(Saved data entries)
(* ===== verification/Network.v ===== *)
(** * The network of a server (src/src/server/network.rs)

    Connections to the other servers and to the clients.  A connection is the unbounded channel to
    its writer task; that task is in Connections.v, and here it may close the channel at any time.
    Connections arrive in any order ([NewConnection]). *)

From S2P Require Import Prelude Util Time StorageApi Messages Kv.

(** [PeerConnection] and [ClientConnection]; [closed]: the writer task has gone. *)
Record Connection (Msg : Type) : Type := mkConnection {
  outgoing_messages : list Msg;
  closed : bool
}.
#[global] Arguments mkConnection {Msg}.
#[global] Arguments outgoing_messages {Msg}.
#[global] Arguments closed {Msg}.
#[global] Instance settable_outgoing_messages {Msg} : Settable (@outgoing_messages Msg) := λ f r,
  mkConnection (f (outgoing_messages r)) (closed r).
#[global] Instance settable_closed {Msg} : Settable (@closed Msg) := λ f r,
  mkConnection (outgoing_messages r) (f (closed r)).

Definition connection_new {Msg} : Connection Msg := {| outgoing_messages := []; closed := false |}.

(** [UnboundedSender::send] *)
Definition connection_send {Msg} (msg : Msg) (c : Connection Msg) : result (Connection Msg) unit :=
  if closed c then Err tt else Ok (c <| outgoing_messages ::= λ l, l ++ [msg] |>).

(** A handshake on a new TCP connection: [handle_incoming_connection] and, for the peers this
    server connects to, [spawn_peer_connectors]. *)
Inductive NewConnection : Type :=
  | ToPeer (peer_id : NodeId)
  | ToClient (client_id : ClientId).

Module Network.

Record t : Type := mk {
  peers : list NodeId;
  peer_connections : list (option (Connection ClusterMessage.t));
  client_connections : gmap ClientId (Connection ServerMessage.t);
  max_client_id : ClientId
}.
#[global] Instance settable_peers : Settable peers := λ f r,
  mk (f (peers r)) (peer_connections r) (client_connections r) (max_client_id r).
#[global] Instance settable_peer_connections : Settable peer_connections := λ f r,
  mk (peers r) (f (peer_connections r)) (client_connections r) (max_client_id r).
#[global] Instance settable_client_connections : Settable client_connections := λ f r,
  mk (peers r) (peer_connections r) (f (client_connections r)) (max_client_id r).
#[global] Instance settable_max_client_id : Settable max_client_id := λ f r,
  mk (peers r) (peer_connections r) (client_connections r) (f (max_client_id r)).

* * *

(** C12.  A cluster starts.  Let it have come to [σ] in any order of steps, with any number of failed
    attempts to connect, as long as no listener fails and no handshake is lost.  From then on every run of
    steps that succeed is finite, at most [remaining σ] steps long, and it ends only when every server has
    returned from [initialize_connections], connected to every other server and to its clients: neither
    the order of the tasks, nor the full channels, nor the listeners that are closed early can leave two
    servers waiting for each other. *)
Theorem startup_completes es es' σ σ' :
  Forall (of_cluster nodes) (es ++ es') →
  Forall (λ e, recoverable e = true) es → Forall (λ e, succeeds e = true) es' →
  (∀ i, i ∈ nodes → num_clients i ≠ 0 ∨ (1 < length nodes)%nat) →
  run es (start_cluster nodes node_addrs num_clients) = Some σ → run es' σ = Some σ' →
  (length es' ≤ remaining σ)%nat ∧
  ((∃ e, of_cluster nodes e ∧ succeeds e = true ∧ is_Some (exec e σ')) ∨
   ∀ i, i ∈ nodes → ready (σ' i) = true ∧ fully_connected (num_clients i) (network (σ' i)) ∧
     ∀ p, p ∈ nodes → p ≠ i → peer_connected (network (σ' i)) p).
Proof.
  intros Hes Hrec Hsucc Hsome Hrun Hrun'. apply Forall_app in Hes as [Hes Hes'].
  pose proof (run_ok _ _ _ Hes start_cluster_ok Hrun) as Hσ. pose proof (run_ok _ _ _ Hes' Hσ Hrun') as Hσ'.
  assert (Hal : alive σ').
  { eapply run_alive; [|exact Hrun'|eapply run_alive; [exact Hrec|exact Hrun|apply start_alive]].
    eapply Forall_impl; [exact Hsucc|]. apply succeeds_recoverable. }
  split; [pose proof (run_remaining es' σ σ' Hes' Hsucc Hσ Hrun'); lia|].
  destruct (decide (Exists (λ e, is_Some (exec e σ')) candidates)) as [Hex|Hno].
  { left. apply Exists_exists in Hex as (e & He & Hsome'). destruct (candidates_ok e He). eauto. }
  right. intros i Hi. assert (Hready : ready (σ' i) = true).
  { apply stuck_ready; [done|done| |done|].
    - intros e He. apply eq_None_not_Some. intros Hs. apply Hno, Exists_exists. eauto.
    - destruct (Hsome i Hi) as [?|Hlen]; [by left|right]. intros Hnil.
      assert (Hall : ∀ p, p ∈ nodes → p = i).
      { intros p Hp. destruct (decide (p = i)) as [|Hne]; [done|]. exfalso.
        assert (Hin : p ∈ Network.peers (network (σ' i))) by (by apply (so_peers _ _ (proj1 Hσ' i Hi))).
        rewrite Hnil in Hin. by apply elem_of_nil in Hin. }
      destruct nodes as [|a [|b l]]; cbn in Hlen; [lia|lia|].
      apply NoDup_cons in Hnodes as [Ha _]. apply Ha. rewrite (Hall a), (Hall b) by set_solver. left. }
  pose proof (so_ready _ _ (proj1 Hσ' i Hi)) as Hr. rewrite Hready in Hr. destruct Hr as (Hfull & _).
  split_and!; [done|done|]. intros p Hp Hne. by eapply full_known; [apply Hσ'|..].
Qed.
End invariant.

▶ _Brief_
Each line in the records above that contains the word "writer" must be copied.

▶ _Reply to the exercise_
    its writer task; that task is in Connections.v, and here it may close the channel at any time.
(** [PeerConnection] and [ClientConnection]; [closed]: the writer task has gone. *)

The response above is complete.